- [To do]
Only one stretch of the data below is wanted: the lines starting at the one with "Raise (e : exn)." and ending at the one with "Definition between (lo", both included, given again exactly.
● ● ● ● ● ● ●
(** * The Tango.me scraper of [main.py], embedded and verified

    The development follows the class [TangoScraper]: the number normaliser
    [_extract_number], the card extractor [_extract_broadcaster_data], and the
    two scans [get_live_broadcasters] and [get_broadcaster_profile].

    Python values are modelled as the code uses them: text as strings of
    code points below 256, [float] as IEEE-754 binary64 through the Standard
    Library's [SpecFloat], [dict] as a finite map from keys to tagged values,
    exceptions as an error monad with [try]/[except], and the parsed page as
    a tree of tags and strings searched in document order. *)

From Stdlib Require Import ZArith NArith Ascii String List Bool Lia.
From Stdlib Require Import Floats.SpecFloat.
From stdpp Require Import gmap strings list sorting.

Local Open Scope Z_scope.

(** ** Exceptions *)

Module Py.

(** Classes derived from [Exception]; these are what [except Exception] and
    a bare [except] both catch. *)
Inductive exn : Set :=
| ValueError
| OverflowError
| KeyError (key : string)
| RequestException (reason : string)
| HTTPError (status : Z)
| ParserError (reason : string).

Inductive result (A : Type) : Type :=
| Return (a : A)
| Raise (e : exn).
Arguments Return {A} a.
Arguments Raise {A} e.

#[global] Instance result_ret : MRet result := λ A a, Return a.
#[global] Instance result_bind : MBind result :=
  λ A B f m, match m with Return a => f a | Raise e => Raise e end.

(** [try: body except: handler] *)
Definition try_except {A} (body : result A) (handler : exn → result A) : result A :=
  match body with
  | Return a => Return a
  | Raise e => handler e
  end.

Definition raises {A} (r : result A) : Prop := ∃ e, r = Raise e.

(** *** Strings *)

Definition code (c : ascii) : N := N_of_ascii c.

Definition between (lo hi : N) (c : ascii) : bool :=
  ((lo <=? code c) && (code c <=? hi))%N.

(** [\d] of [re] on code points below 256: the ten ASCII digits. *)
Definition is_digit (c : ascii) : bool := between 48 57 c.

(** [str.isspace], the characters [str.strip()] removes. *)
Definition is_space (c : ascii) : bool :=
  between 9 13 c || between 28 32 c || (code c =? 133)%N || (code c =? 160)%N.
● ● ● ● ● ● ●
- [Response area]
| Raise (e : exn).
Arguments Return {A} a.
Arguments Raise {A} e.

#[global] Instance result_ret : MRet result := λ A a, Return a.
#[global] Instance result_bind : MBind result :=
  λ A B f m, match m with Return a => f a | Raise e => Raise e end.

(** [try: body except: handler] *)
Definition try_except {A} (body : result A) (handler : exn → result A) : result A :=
  match body with
  | Return a => Return a
  | Raise e => handler e
  end.

Definition raises {A} (r : result A) : Prop := ∃ e, r = Raise e.

(** *** Strings *)

Definition code (c : ascii) : N := N_of_ascii c.

Definition between (lo hi : N) (c : ascii) : bool :=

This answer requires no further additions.